[Records from a data source]
(* ===== verification/Shortcuts.v ===== *)
(** * Shortcuts for virt rules

    The inline functions that [lsdn_vr_shortcuts] of [netmodel/include/rules.h] defines for each
    kind of address: a condition on the whole address, and the creation of a rule with one
    condition. A rule made with a mask matches exactly the packets it should; the shortcuts
    without a mask swap the priority and the direction. *)

From Stdlib Require Import ZArith Lia.
From stdpp Require Import base list gmap.
From S2P Require Import Prelude.
From S2P Require Import LStore.
From S2P Require Import Status.
From S2P Require Import Nettypes.
From S2P Require Import Heap.
From S2P Require Import Base.
From S2P Require Import Wp.
From S2P Require Import Model.
From S2P Require Import Rules.
From S2P Require Import Masks.
From S2P Require Import Inv.
From S2P Require Import VirtRules.
From S2P Require Import Destroy.
From S2P Require Import Api.

Local Open Scope Z_scope.

(** Numbers and directions convert into each other silently; [lsdn_vr_new] takes everything
    that is not [LSDN_IN] as outgoing. *)
Definition direction_value (dir : lsdn_direction) : Z := match dir with LSDN_IN => 0 | LSDN_OUT => 1 end.
Definition value_direction (n : Z) : lsdn_direction := if n =? 0 then LSDN_IN else LSDN_OUT.

(** The macro [lsdn_vr_shortcuts(doc, name, type, fullmask)]. *)
Section lsdn_vr_shortcuts.
Context {type : Type} (lsdn_vr_add_masked : ptr → type → type → M heap unit) (fullmask : type → type).

Definition lsdn_vr_add (rule : ptr) (value : type) : M heap unit :=
  lsdn_vr_add_masked rule value (fullmask value).

Definition lsdn_vr_new_masked (virt : ptr) (dir : lsdn_direction) (prio : Z) (value mask : type)
    (action : lsdn_action_desc) : M heap ptr :=
  m ← lsdn_vr_new virt prio dir action;
  vr ← deref m;
  _ ← lsdn_vr_add_masked vr value mask;
  mret vr.

Definition lsdn_vr_new_full (virt : ptr) (dir : lsdn_direction) (prio : Z) (value : type)
    (action : lsdn_action_desc) : M heap ptr :=
  lsdn_vr_new_masked virt (value_direction prio) (direction_value dir) value (fullmask value) action.
End lsdn_vr_shortcuts.

Definition mac_fullmask (value : lsdn_mac_t) : lsdn_mac_t := lsdn_single_mac_mask.
Definition ip_fullmask (value : lsdn_ip_t) : lsdn_ip_t :=
  match v value with LSDN_IPv4 => lsdn_single_ipv4_mask | LSDN_IPv6 => lsdn_single_ipv6_mask end.

Definition lsdn_vr_add_src_mac := lsdn_vr_add lsdn_vr_add_masked_src_mac mac_fullmask.
Definition lsdn_vr_new_masked_src_mac := lsdn_vr_new_masked lsdn_vr_add_masked_src_mac.
Definition lsdn_vr_new_src_mac := lsdn_vr_new_full lsdn_vr_add_masked_src_mac mac_fullmask.
Definition lsdn_vr_add_dst_mac := lsdn_vr_add lsdn_vr_add_masked_dst_mac mac_fullmask.
Definition lsdn_vr_new_masked_dst_mac := lsdn_vr_new_masked lsdn_vr_add_masked_dst_mac.
Definition lsdn_vr_new_dst_mac := lsdn_vr_new_full lsdn_vr_add_masked_dst_mac mac_fullmask.
Definition lsdn_vr_add_src_ip := lsdn_vr_add lsdn_vr_add_masked_src_ip ip_fullmask.
Definition lsdn_vr_new_masked_src_ip := lsdn_vr_new_masked lsdn_vr_add_masked_src_ip.
Definition lsdn_vr_new_src_ip := lsdn_vr_new_full lsdn_vr_add_masked_src_ip ip_fullmask.
Definition lsdn_vr_add_dst_ip := lsdn_vr_add lsdn_vr_add_masked_dst_ip ip_fullmask.
Definition lsdn_vr_new_masked_dst_ip := lsdn_vr_new_masked lsdn_vr_add_masked_dst_ip.
Definition lsdn_vr_new_dst_ip := lsdn_vr_new_full lsdn_vr_add_masked_dst_ip ip_fullmask.

(** [lsdn_vr_new_masked_*] and [lsdn_vr_new_*], by the condition. *)
Definition run_new_masked (c : match_call) (virt : ptr) (dir : lsdn_direction) (prio : Z) : lsdn_action_desc → M heap ptr :=
  match c with
  | SrcMac value mask => lsdn_vr_new_masked_src_mac virt dir prio value mask
  | DstMac value mask => lsdn_vr_new_masked_dst_mac virt dir prio value mask
  | SrcIp value mask => lsdn_vr_new_masked_src_ip virt dir prio value mask
  | DstIp value mask => lsdn_vr_new_masked_dst_ip virt dir prio value mask
  end.
(** The address without the mask. *)
Definition run_new (c : match_call) (virt : ptr) (dir : lsdn_direction) (prio : Z) : lsdn_action_desc → M heap ptr :=
  match c with
  | SrcMac value _ => lsdn_vr_new_src_mac virt dir prio value
  | DstMac value _ => lsdn_vr_new_dst_mac virt dir prio value
  | SrcIp value _ => lsdn_vr_new_src_ip virt dir prio value
  | DstIp value _ => lsdn_vr_new_dst_ip virt dir prio value
  end.
Definition full_call (c : match_call) : match_call :=
  match c with
  | SrcMac value _ => SrcMac value (mac_fullmask value)
  | DstMac value _ => DstMac value (mac_fullmask value)
  | SrcIp value _ => SrcIp value (ip_fullmask value)
  | DstIp value _ => DstIp value (ip_fullmask value)
  end.

(** ** The new rule *)

(** Memory that was only allocated has the size of what is stored there. *)
Definition garbage_ok (e : Env.env) : Prop := ∀ p,
  length (Env.garbage e p) = LSDN_MAX_MATCHES ∧ Forall (λ u, length u = LSDN_MAX_MATCH_LEN) (Env.garbage e p).

Lemma shaped_uniform n ms vs : length ms = n → length vs = n → Forall (λ m, length m = LSDN_MAX_MATCH_LEN) ms →
  Forall (λ u, length u = LSDN_MAX_MATCH_LEN) vs → shaped (replicate n LSDN_MATCH_NONE) ms vs.
Proof.
  revert ms vs. induction n as [|n IH]; intros [|m ms] [|u vs] ?? Hm Hv; simplify_eq/=; constructor.
  all: inversion Hm; inversion Hv; subst; try done. by apply IH.
Qed.

Lemma malloc_run s m s' : malloc s = Ok m s' → (m = None ∨ m = Some (H.next_ptr s)) ∧ H.objs s' = H.objs s ∧
  H.lists s' = H.lists s ∧ H.env s' = H.env s ∧ (H.next_ptr s ≤ H.next_ptr s')%positive ∧ (m = Some (H.next_ptr s) → (H.next_ptr s < H.next_ptr s')%positive).
Proof.
  unfold malloc, try_alloc, mbind, M_bind, get, modify, mret, M_ret. simpl.
  destruct (Env.malloc_ok _ _); intros [= <- <-]; simpl; split_and!; auto; intros; try done; lia.
Qed.

(** The rule that [virt] has at a priority, in a direction. *)
Definition in_rules (s : heap) (virt : ptr) (dir : lsdn_direction) (prio : Z) (vr : ptr) : Prop :=
  ∃ x p l, H.objs s !! virt = Some (OVirt x) ∧ hash_find prio (ht_get dir x) = Some p ∧
    H.lists s !! (p, F_rules_list) = Some l ∧ (vr, F_rules_entry) ∈ l.

Section new_rule.
Context (s : heap).

Lemma bind_run {A B : Type} (m : M heap A) (f : A → M heap B) b s' :
  (m ≫= f) s = Ok b s' → ∃ a s1, m s = Ok a s1 ∧ f a s1 = Ok b s'.
Proof. unfold mbind, M_bind. destruct (m s) as [a s1|]; [eauto|done]. Qed.

Lemma list_init_run e s' : list_init e s = Ok tt s' →
  H.objs s' = H.objs s ∧ H.env s' = H.env s ∧ H.rules s' = H.rules s ∧ H.lists s' !! e = Some [].
Proof.
  unfold list_init, forget_freed, on_lists, Store.init, mbind, M_bind, get, modify.
  destruct (forallb _ _); simpl; destruct (Store.unlinked _ _); try done; intros [= <-]; simpl; by rewrite lookup_insert_eq.
Qed.
Lemma list_init_add_run p e l s' : H.lists s !! p = Some l → list_init_add p e s = Ok tt s' →
  H.objs s' = H.objs s ∧ H.rules s' = H.rules s ∧ H.lists s' !! p = Some (e :: l).
Proof.
  intros Hp. unfold list_init_add, on_lists, Store.init_add, mbind, M_bind, get, modify. rewrite Hp.
  destruct (_ || _); [done|]. intros [= <-]. simpl. by rewrite lookup_insert_eq.
Qed.
Lemma upd_virt_run p f x s' : H.objs s !! p = Some (OVirt x) → upd_virt p f s = Ok tt s' →
  s' = H.set_objs (<[p := OVirt (f x)]> (H.objs s)) s.
Proof. intros Hp. unfold upd_virt, get_virt, get_obj, mbind, M_bind, get. rewrite Hp. by intros [= <-]. Qed.
End new_rule.

(** The last steps of [lsdn_vr_new]. *)
Lemma link_vr_run s virt x dir prio_num prio vr a l s' : H.objs s !! virt = Some (OVirt x) → vr ≠ virt →
  hash_find prio_num (ht_get dir x) = Some prio → H.lists s !! (prio, F_rules_list) = Some l → garbage_ok (H.env s) →
  (s0 ← get;
   _ ← new_rule (vr, F_rule) (Rule.set_action a (uninit_rule s0 vr));
   _ ← put_obj vr (OVr (Vr.mk 0 LSDN_STATE_NEW false (replicate LSDN_MAX_MATCHES LSDN_MATCH_NONE)
                         (replicate LSDN_MAX_MATCHES (replicate LSDN_MAX_MATCH_LEN 0))));
   _ ← list_init_add (prio, F_rules_list) (vr, F_rules_entry); mret (Some vr)) s = Ok (Some vr) s' →
  ∃ y r, vr_ok s' vr y r ∧ Vr.pos y = 0 ∧ Forall (λ t, t = LSDN_MATCH_NONE) (Vr.targets y) ∧ in_rules s' virt dir prio_num vr.
Proof.
  intros Hv Hne Hfind Hl Hg. unfold get at 1, mbind at 1, M_bind at 1.
  intros ([] & s1 & [= <-] & Hr)%bind_run. apply bind_run in Hr as ([] & s2 & [= <-] & Hr).
  apply bind_run in Hr as ([] & s3 & Hi & [= <-]). eapply list_init_add_run in Hi as (Ho & Hrs & Hls); [|exact Hl].
  simpl in Ho, Hrs. destruct (Hg vr) as [Hlen Hall].
  eexists _, _. split_and!.
  - split; [rewrite Ho; apply lookup_insert_eq|]. split; [rewrite Hrs; apply lookup_insert_eq|].
    split_and!; try done.
    + apply (shaped_uniform LSDN_MAX_MATCHES); [done|done|by repeat constructor|done].
    + repeat constructor; done.
    + intros i t Ht _. by apply (lookup_replicate_1 LSDN_MAX_MATCHES) in Ht as [-> _].
  - done.
  - by repeat constructor.
  - exists x, prio, ((vr, F_rules_entry) :: l). split_and!; [by rewrite Ho, lookup_insert_ne|done|done|left].
Qed.

Lemma ret_ptr_None c s m s' : ret_ptr c None s = Ok m s' → m = None.
Proof. unfold ret_ptr. intros ([] & s1 & _ & [= <- _])%bind_run. done. Qed.
Lemma get_virt_run p s x s' : get_virt p s = Ok x s' → s' = s ∧ H.objs s !! p = Some (OVirt x).
Proof. unfold get_virt, get_obj, mbind, M_bind, get. destruct (H.objs s !! p) as [[]|]; try done. by intros [= -> ->]. Qed.
Lemma get_net_state p s x s' : get_net p s = Ok x s' → s' = s.
Proof. unfold get_net, get_obj, mbind, M_bind, get. destruct (H.objs s !! p) as [[]|]; try done. by intros [= _ ->]. Qed.
Lemma assert_run b (s : heap) u s' : assert_ b s = Ok u s' → s' = s.
Proof. destruct b; by intros [= _ <-]. Qed.
Lemma hash_find_snoc (k : Z) p t : hash_find k t = None → hash_find k (t ++ [(k, p)]) = Some p.
Proof.
  unfold hash_find. intros Hn%fmap_None. induction t as [|[k' q] t IH]; simpl in *.
  - by rewrite bool_decide_true.
  - case_bool_decide; [done|auto].
Qed.
Lemma tables_rules s virt x dir prio_num prio : inv s → H.objs s !! virt = Some (OVirt x) →
  hash_find prio_num (ht_get dir x) = Some prio → ∃ l, H.lists s !! (prio, F_rules_list) = Some l.
Proof.
  intros Hinv Hv Hf. apply hash_find_in in Hf. destruct (inv_refs s Hinv _ _ Hv) as (_ & _ & Ht & _).
  destruct (Ht prio) as (o & Ho & Hp); [by eapply tables_dir|]. destruct o; try done.
  apply (inv_heads s Hinv _ _ _ Ho). simpl. set_solver.
Qed.

Lemma vr_new_run s virt prio_num dir a vr s' : inv s → garbage_ok (H.env s) →
  lsdn_vr_new virt prio_num dir a s = Ok (Some vr) s' →
  ∃ y r, vr_ok s' vr y r ∧ Vr.pos y = 0 ∧ Forall (λ t, t = LSDN_MATCH_NONE) (Vr.targets y) ∧ in_rules s' virt dir prio_num vr.
Proof.
  intros Hinv Hg. unfold lsdn_vr_new. intros (u & s0 & ->%assert_run & Hr)%bind_run.
  apply bind_run in Hr as (x & s0 & [-> Hvirt]%get_virt_run & Hr). apply bind_run in Hr as (n & s0 & ->%get_net_state & Hr).
  apply bind_run in Hr as (m & s1 & (Hm & Ho1 & Hl1 & He1 & Hn1 & Hlt)%malloc_run & Hr).
  destruct m as [p|]; [|by apply ret_ptr_None in Hr].
  destruct Hm as [Hm|[= ->]]; [done|]. specialize (Hlt eq_refl). set (vr0 := H.next_ptr s) in *.
  pose proof (inv_fresh s Hinv _ _ Hvirt) as Hvne. fold vr0 in Hvne.
  apply bind_run in Hr as (found & s2 & Hf & Hr). destruct found as [prio|]; [|by apply ret_ptr_None in Hr].
  assert (vr = vr0) as ->.
  { clear Hf. do 4 (apply bind_run in Hr as (? & ? & _ & Hr)).
    by injection Hr. }
  destruct (hash_find prio_num (ht_get dir x)) as [q|] eqn:Hfind.
  - injection Hf as -> <-. destruct (tables_rules s virt x dir prio_num prio) as [l Hl]; [done..|].
    eapply (link_vr_run s1); [by rewrite Ho1|lia|done|by rewrite Hl1|by rewrite He1|exact Hr].
  - apply bind_run in Hf as (m & s3 & (Hm3 & Ho3 & Hl3 & He3 & _)%malloc_run & Hf). destruct m as [q|]; [|done].
    destruct Hm3 as [?|[= ->]]; [done|]. apply bind_run in Hf as ([] & s4 & [= <-] & Hf).
    apply bind_run in Hf as ([] & s5 & (Ho5 & He5 & _ & Hl5)%list_init_run & Hf). simpl in Ho5, He5.
    assert (Hv5 : H.objs s5 !! virt = Some (OVirt x)) by (rewrite Ho5, lookup_insert_ne, Ho3, Ho1 by lia; done).
    apply bind_run in Hf as ([] & s6 & ->%(upd_virt_run _ _ _ x) & [= <- <-]); [|done].
    eapply (link_vr_run _ virt) in Hr; [exact Hr|apply lookup_insert_eq|lia| |exact Hl5|simpl; by rewrite He5, He3, He1].
    destruct dir; by apply hash_find_snoc.
Qed.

(What you should do): Scan the data above; copy every line where "Context" appears.

(Response box):
Context {type : Type} (lsdn_vr_add_masked : ptr → type → type → M heap unit) (fullmask : type → type).
Context (s : heap).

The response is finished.